For simplicity, assume that $f(x)\ge0$ for all $x\in[a,b]$. Riemann sums give the sum of areas of certain pairwise disjoint rectangles (overlapping boundary lines don't count), which by any reasonable concept of area is the area of the union of these rectangle. And if we can give a meaning to "area under the curve" then this area is "obviously" between the Riemann lower sums (which describe areas of subsets of the area under the curve) and Riemann upper sums (same with supersets). If the function $f$ is Riemann integrable on $[1,b]$ (which just says that lower and upper Riemann sums converge to a fixed number $c$ as the corresponding partitions become finer and finer (the rectangles become thinner and thinner), then we say $\int_a^bf(x)\,\mathrm dx=c$ and as this integral is between all lower and upper Riemann sums, the same number $c$ must be what we call area under the curve.

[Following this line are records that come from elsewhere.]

#[local] Arguments reclaimable : simpl never.

(** Slots are taken by the entries, and the entries without references are those that can be
    reclaimed. *)
Record inv (s : t) : Prop := Inv {
  inv_free : num_free_slots s = cache_size s - used (cached s);
  inv_room : 0 ≤ num_free_slots s;
  inv_freeable : num_freeable_slots s = num_free_slots s + reclaimable (freeable s);
  inv_wf : od_wf (freeable s);
  inv_entries : ∀ h n, od_get h (freeable s) = Some n ↔ cached s !! h = Some ∅ ∧ n = embeds h
}.

Lemma used_insert h x m : m !! h = None → used (<[h := x]> m) = embeds h + used m.
Proof. intros Hh. exact (map_fold_insert_L (λ h _ n, embeds h + n) 0 h x m ltac:(intros; simpl; lia) Hh). Qed.

Lemma used_delete h x m : m !! h = Some x → used m = embeds h + used (delete h m).
Proof. intros Hh. exact (map_fold_delete_L (λ h _ n, embeds h + n) 0 h x m ltac:(intros; simpl; lia) Hh). Qed.

Lemma used_update h x y m : m !! h = Some x → used (<[h := y]> m) = used m.
Proof.
  intros Hh. rewrite <- insert_delete_eq, used_insert by apply lookup_delete_eq. by rewrite (used_delete h x m).
Qed.

Lemma used_nonneg m : 0 ≤ used m.
Proof using Hembeds.
  induction m as [|h x m Hh IH] using map_ind; [done|]. rewrite (used_insert h x m Hh). specialize (Hembeds h). lia.
Qed.

Lemma reclaimable_nil : reclaimable [] = 0.
Proof. done. Qed.

Lemma reclaimable_cons h n l : reclaimable ((h, n) :: l) = n + reclaimable l.
Proof. done. Qed.

Lemma reclaimable_app l1 l2 : reclaimable (l1 ++ l2) = reclaimable l1 + reclaimable l2.
Proof. induction l1 as [|[h n] l1 IH]; [done|]. rewrite <- app_comm_cons, !reclaimable_cons. lia. Qed.

Lemma reclaimable_del h n l : od_get h l = Some n → reclaimable l = n + reclaimable (od_del h l).
Proof.
  induction l as [|[h' n'] l IH]; [done|]. cbn [od_get od_del]. rewrite reclaimable_cons.
  case_decide; [by intros [= ->]|]. intros H'%IH. rewrite reclaimable_cons. lia.
Qed.

Lemma inv_create n : 0 ≤ n → inv (create n).
Proof. intros Hn. split; simpl; [unfold used; rewrite map_fold_empty; lia|done|rewrite reclaimable_nil; lia|constructor|]. intros h k. rewrite lookup_empty. split; [done|by intros [? _]]. Qed.

Lemma inv_freed s l : inv s → inv (set_freed l s).
Proof. by intros [? ? ? ? ?]. Qed.

Lemma feature_index r i f : mm_features r !! i = Some f → py_index (mm_features r) (Z.of_nat i) = Ok f.
Proof. intros Hf. rewrite py_index_nonneg by lia. by rewrite Nat2Z.id, Hf. Qed.

Lemma feature_embeds r i f :
  sized r → mm_features r !! i = Some f → get_num_encoder_embeds r (Z.of_nat i) = Ok (embeds (identifier f)).
Proof.
  intros Hr Hf. unfold get_num_encoder_embeds. rewrite (feature_index r i f Hf). apply lookup_lt_Some in Hf as Hlt.
  replace (Z.of_nat i <? zlen (mm_features r)) with true by (unfold zlen; lia). apply Hr. by apply list_elem_of_lookup_2 in Hf.
Qed.

(** *** The operations *)

Lemma check_spec r i f s :
  inv s → mm_features r !! i = Some f →
  match cached s !! identifier f with
  | None => check_and_update r (Z.of_nat i) s = (Ok false, s)
  | Some refs => ∃ s', check_and_update r (Z.of_nat i) s = (Ok true, s') ∧ inv s'
      ∧ num_free_slots s' = num_free_slots s
      ∧ cached s' = <[identifier f := {[mm_request_id r]} ∪ refs]> (cached s)
  end.
Proof.
  intros [H1 H2 H3 H4 H5] Hf. unfold check_and_update. rewrite (bind_run _ _ s f s) by (unfold lift; by rewrite (feature_index r i f Hf)).
  rewrite bind_get_st. destruct (cached s !! identifier f) as [refs|] eqn:Hc; [|done].
  destruct (decide (refs = ∅)) as [->|Hne].
  - assert (od_get (identifier f) (freeable s) = Some (embeds (identifier f))) as Hg by (by apply H5). rewrite Hg.
    eexists. split; [reflexivity|]. simpl. rewrite Hc. simpl. split; [|done].
    pose proof (reclaimable_del _ _ _ Hg) as Hr. split; simpl; [by rewrite (used_update _ ∅)|done|lia|by apply od_wf_del|].
    intros h n. destruct (decide (h = identifier f)) as [->|Hh].
    + rewrite od_get_del, lookup_insert_eq by done. split; [done|]. intros [[= He] _]. by apply add_nonempty in He.
    + rewrite od_get_del_ne, lookup_insert_ne by done. apply H5.
  - eexists. split; [reflexivity|]. simpl. rewrite Hc. simpl. split; [|done].
    split; simpl; [by rewrite (used_update _ refs)|done|done|done|]. intros h n. rewrite H5.
    destruct (decide (h = identifier f)) as [->|Hh]; [|by rewrite lookup_insert_ne].
    rewrite lookup_insert_eq, Hc. split; [by intros [[= ->] _]|]. intros [[= He] _]. by apply add_nonempty in He.
Qed.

If you consider $F(x):=\int_0^xf(t)\,\mathrm dt$ for a continuous function $f$, then you will note that $F(x+h)-F(x)=\int_x^{x+h}f(t)\,\mathrm dt$ can be estimated by a simple Riemann sum with a single rectangle. The lower sum is a rectangle of width $h$ and heght $\min\{ f(t)\mid x\le t\le x+h\}$ and the upper Riemann sum is the same with $\max$. Therefore the difference quotient $\frac{F(x+h)-F(x)}h$ is a number between the min and max of $f$ on $[x,x+h]$. As $h$ becomes smaller, both min and max converge to $f(x)$ if - as we required - $f$ is continuous. In other words, the derivative of $F$ is $f$.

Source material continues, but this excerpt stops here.